I have a manual process that pulls data from a tab delimited report produced by our system, where we modify it in Excel.  The report pulls the primary field, and its parent field for every primary field at all levels. The manual process is to use vlookup to find the grandparent by looking up the parent in the primary column and returning its parent. The process is repeated to get great grandparent and on for a total of 13 generations. (Formulas are =VLOOKUP(B2,$A:$B,2,FALSE) in column C through  =VLOOKUP(M2,$A:$B,2,FALSE) in column N for what is currently 23,728 rows). This is just one part of the process, but one thing at a time.
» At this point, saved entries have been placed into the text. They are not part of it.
Lemma sample_computes_in_place meta driver init :
  computes_in_place (H := sample_collaborators meta driver init).
Proof.
  intros e w. simpl. unfold sample_computeChangeSet.
  by destruct (originalEntityData w !! _).
Qed.

Lemma stacks_stay_well_formed_witness :
  ∃ w', UnitOfWork_persist (H := press_collaborators) 20 3 press_world
        = Return w'
        ∧ stacks_wf w'.
Proof.
  destruct (stacks_stay_well_formed (H := press_collaborators) 3 press_world)
    with (fuel := 20) as (Hpersist & _).
  - apply hydratedb_correct. vm_compute. reflexivity.
  - split; [constructor|]. split; [apply NoDup_singleton|].
    intros e He. vm_compute in He. by apply elem_of_nil in He.
  - vm_compute. lia.
  - exact Hpersist.
Defined.

Lemma registry_stays_sound_witness :
  ∃ w', UnitOfWork_merge (H := press_collaborators) 20 3 press_world
        = Return w'
        ∧ registry_sound w'.
Proof.
  destruct (registry_stays_sound (H := press_collaborators) 3 press_world)
    with (fuel := 20) as (_ & _ & Hmerge).
  - apply hydratedb_correct. vm_compute. reflexivity.
  - intros k e Hk. simpl in Hk.
    destruct (decide (k = "Author-1")) as [->|_];
      [injection Hk as <-; vm_compute; reflexivity|].
    destruct (decide (k = "Book-2")) as [->|_]; [|done].
    injection Hk as <-. vm_compute. reflexivity.
  - vm_compute. lia.
  - exact Hmerge.
Defined.

Lemma merge_then_getById_witness :
  ∃ w', UnitOfWork_merge (H := press_collaborators) 20 1 press_world
        = Return w'
        ∧ (∀ id, getPrimaryKeyHash (Collaborators := press_collaborators) id
                 = __serializedPrimaryKey (wrap press_world 1) →
                 getById (H := press_collaborators) w'
                   (className (wrap press_world 1)) id = Some 1)
        ∧ is_Some (originalEntityData w' !! __uuid (wrap press_world 1)).
Proof.
  apply (merge_then_getById (H := press_collaborators) 1 press_world).
  - apply hydratedb_correct. vm_compute. reflexivity.
  - vm_compute. reflexivity.
  - intros e' Hpk Hkey.
    destruct e' as [|[|[|[|e']]]].
    + vm_compute in Hpk. discriminate.
    + reflexivity.
    + vm_compute in Hkey. discriminate.
    + vm_compute in Hpk. discriminate.
    + unfold hasPrimaryKey, wrap in Hpk.
      rewrite press_world_beyond in Hpk by lia.
      vm_compute in Hpk. discriminate.
  - vm_compute. lia.
Defined.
Needless to say, this spreadsheet is a monster to update on a weekly basis!

 

My task is to try and automate this process as much as possible without making it too complicated for others with no coding experience to use and maintain.  I have created a SQL database where the results of this part of the process as well as the others can be loaded, and I can write some simple caned SQL queries for anyone to run.

 

Can anyone think of a way to recreate the lineage process in Alteryx that will not require utilizing external code so that a beginner Alteryx user will be able to understand and maintain?

 

Thanks!

3 REPLIES 3
Ben_H
11 - Bolide

Hi @SuzieR ,

 

I'm sure we could do something with this.

 

Do you have some sample data you can share? - dummy data would be fine.

 

Regards,

 

Ben

MattBSlalom
11 - Bolide

I've built out similar scenarios before.  Since you have explicitly called out 13 generations and the need for beginner Alteryx users to understand the workflow.  I might lean toward just adding 13 Join tools one after the next with "L" input being the results of the previous Join and the "R" input being the source data each time.

 

A cleaner looking workflow that's a bit more advanced would be to build an iterative macro that loops 13 times continually adding the next set of fields onto the result set.

 

As mentioned, a dummy dataset would be helpful to illustrate with if needed.

SuzieR
5 - Atom

I went with the multiple joins in my workflow.  Since inexperienced users may need to use this process, having all the work being done visually will work best.  It actually looks pretty cool. 

 

Thanks!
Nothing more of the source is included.